### EXERCISE
For the listing below, give the number of lines that contain the word "Open" and no other text.

BEGIN DATA EXTRACTS

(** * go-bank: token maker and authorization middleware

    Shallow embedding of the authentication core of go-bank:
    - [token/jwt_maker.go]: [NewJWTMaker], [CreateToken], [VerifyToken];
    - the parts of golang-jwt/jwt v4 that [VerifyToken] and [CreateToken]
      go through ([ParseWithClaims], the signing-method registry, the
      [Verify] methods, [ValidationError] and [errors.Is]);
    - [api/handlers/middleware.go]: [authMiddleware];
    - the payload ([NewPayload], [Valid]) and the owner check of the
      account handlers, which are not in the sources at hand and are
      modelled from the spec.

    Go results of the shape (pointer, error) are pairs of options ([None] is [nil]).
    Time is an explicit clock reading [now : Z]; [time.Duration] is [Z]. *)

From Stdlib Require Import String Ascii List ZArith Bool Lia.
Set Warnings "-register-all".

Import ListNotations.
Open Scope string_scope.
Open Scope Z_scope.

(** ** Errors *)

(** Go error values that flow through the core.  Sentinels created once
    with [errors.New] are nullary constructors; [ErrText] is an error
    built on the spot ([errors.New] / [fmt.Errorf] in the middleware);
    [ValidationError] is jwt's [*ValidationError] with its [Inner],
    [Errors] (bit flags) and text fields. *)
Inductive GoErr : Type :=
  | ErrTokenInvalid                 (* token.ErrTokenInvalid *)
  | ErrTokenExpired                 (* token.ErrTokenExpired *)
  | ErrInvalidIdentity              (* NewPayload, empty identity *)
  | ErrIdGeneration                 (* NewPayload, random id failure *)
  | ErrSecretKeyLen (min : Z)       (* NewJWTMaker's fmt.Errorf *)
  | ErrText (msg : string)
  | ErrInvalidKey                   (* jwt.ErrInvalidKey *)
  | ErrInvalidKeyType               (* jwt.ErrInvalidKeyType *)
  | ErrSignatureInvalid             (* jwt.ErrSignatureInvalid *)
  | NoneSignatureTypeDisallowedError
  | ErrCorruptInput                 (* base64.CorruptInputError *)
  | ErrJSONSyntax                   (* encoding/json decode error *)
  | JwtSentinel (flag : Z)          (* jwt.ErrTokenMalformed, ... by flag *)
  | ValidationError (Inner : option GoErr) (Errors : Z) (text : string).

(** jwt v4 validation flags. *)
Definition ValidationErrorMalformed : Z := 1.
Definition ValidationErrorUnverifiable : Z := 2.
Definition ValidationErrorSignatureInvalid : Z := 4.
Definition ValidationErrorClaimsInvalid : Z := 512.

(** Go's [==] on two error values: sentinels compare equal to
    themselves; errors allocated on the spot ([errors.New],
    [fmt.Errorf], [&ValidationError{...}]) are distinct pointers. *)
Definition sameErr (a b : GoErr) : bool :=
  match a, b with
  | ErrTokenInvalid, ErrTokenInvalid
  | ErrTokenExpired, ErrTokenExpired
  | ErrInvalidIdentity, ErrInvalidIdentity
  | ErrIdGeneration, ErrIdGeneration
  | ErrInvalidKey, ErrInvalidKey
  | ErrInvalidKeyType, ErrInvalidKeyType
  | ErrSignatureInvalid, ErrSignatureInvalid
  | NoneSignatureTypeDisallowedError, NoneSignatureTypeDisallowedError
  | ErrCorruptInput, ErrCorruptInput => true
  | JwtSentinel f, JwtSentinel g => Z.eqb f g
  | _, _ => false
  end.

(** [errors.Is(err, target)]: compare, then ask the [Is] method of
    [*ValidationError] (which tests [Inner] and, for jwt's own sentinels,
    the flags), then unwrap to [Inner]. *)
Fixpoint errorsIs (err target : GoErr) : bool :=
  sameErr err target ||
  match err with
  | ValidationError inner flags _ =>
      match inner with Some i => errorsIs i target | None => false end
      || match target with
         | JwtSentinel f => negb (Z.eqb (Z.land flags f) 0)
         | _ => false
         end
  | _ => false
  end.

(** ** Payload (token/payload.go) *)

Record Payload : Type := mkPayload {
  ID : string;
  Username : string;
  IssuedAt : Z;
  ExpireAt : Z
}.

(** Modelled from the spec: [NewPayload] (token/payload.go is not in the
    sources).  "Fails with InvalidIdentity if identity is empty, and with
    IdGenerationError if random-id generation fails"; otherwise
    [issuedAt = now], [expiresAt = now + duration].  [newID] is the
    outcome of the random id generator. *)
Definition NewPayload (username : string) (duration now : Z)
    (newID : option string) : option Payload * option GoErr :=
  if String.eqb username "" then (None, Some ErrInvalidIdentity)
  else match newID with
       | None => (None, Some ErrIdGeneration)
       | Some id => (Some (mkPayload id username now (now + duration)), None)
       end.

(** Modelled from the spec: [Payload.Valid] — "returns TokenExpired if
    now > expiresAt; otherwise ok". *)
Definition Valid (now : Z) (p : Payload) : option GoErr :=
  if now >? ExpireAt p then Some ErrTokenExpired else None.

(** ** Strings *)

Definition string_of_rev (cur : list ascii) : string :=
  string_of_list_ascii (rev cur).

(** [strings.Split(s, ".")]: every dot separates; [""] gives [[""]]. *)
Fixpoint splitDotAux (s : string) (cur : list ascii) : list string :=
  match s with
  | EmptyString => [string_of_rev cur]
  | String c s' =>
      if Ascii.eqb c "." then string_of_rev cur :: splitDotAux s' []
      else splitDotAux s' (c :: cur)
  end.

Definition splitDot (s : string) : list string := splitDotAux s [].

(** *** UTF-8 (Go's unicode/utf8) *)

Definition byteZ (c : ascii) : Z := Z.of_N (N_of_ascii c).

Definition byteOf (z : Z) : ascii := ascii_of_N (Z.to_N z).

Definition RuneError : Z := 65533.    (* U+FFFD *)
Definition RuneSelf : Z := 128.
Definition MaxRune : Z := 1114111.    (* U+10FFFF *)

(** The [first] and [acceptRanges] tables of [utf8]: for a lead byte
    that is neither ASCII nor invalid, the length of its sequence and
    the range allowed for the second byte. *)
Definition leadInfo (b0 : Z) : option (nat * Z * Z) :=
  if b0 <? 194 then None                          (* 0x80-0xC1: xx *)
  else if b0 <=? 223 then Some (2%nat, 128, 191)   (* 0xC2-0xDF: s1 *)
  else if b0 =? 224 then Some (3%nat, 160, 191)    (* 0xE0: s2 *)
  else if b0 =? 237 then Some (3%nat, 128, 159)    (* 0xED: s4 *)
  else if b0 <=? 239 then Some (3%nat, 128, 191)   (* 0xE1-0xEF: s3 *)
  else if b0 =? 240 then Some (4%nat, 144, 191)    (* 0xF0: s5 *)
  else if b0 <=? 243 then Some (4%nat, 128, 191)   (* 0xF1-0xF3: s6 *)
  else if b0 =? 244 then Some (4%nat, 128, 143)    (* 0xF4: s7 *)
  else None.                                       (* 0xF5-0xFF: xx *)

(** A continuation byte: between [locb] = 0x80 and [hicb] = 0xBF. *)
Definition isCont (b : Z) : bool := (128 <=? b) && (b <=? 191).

END DATA EXTRACTS
BEGIN DATA EXTRACTS

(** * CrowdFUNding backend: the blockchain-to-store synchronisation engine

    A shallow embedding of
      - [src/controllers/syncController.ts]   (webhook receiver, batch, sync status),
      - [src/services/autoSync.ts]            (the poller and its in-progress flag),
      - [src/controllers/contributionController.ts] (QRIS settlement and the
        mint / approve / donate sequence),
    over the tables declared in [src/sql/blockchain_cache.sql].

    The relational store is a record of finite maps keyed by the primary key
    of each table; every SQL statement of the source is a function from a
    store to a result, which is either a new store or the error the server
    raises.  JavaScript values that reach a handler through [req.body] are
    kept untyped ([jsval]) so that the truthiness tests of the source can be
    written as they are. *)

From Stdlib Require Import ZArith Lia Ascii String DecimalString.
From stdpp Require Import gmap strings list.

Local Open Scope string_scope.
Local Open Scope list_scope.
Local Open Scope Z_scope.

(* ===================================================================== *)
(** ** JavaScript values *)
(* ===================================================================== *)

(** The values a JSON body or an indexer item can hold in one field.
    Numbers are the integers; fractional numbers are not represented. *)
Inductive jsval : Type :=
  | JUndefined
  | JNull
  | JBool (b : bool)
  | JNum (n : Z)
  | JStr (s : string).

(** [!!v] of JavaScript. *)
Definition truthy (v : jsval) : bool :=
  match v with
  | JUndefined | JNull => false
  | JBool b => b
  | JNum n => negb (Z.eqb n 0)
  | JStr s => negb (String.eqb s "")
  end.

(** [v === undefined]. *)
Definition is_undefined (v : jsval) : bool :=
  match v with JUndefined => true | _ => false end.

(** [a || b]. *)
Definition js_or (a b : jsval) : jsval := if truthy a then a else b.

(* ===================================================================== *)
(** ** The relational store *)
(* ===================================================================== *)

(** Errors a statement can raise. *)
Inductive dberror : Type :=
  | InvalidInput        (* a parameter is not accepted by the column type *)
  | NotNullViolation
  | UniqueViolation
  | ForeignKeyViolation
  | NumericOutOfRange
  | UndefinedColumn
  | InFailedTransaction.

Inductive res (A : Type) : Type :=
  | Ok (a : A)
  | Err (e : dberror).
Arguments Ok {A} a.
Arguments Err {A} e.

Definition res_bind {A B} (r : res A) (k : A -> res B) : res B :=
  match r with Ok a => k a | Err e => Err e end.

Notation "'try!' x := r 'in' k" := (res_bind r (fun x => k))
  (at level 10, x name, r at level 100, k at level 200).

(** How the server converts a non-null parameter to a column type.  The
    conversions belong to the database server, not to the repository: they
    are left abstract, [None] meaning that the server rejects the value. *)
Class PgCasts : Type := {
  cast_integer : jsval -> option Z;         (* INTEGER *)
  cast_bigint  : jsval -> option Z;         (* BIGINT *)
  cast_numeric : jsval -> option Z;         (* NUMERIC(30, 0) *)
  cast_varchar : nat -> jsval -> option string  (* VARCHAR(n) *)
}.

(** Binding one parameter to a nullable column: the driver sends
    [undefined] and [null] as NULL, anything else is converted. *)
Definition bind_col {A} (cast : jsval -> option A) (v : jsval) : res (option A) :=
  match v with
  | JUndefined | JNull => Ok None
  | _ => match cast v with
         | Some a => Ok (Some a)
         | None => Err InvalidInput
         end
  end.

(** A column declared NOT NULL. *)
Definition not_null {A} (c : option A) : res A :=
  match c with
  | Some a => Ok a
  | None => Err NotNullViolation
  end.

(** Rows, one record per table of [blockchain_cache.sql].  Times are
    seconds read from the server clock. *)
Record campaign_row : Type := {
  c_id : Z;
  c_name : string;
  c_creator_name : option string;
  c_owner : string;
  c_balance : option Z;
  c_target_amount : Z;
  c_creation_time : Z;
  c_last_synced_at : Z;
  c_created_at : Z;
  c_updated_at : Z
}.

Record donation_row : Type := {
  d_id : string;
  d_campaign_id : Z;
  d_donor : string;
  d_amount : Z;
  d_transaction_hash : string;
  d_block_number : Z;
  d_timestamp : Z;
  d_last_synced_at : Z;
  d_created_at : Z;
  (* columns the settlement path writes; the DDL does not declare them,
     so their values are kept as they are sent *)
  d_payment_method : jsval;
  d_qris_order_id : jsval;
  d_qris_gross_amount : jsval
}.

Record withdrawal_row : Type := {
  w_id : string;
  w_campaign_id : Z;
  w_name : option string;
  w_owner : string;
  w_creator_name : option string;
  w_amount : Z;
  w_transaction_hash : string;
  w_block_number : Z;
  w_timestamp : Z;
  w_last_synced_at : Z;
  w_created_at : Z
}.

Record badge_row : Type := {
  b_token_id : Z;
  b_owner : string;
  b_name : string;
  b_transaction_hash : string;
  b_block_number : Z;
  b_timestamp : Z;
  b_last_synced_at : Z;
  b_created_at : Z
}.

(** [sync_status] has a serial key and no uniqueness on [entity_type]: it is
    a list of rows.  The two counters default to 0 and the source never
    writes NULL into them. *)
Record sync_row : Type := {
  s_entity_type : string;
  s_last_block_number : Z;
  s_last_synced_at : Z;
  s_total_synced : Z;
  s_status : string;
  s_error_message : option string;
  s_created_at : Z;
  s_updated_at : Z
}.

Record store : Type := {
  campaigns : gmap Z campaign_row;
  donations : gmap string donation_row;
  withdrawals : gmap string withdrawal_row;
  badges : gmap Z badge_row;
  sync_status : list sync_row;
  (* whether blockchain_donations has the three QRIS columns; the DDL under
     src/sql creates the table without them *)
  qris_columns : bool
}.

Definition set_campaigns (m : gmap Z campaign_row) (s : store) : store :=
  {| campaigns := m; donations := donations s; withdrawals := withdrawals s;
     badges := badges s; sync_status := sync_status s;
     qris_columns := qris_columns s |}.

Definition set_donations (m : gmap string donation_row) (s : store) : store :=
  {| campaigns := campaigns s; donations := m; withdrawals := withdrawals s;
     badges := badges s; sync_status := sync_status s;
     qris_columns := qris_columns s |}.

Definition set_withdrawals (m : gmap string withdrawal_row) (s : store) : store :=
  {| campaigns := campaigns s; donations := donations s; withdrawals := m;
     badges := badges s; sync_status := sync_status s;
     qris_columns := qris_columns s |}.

END DATA EXTRACTS

### RESPONSE AREA
5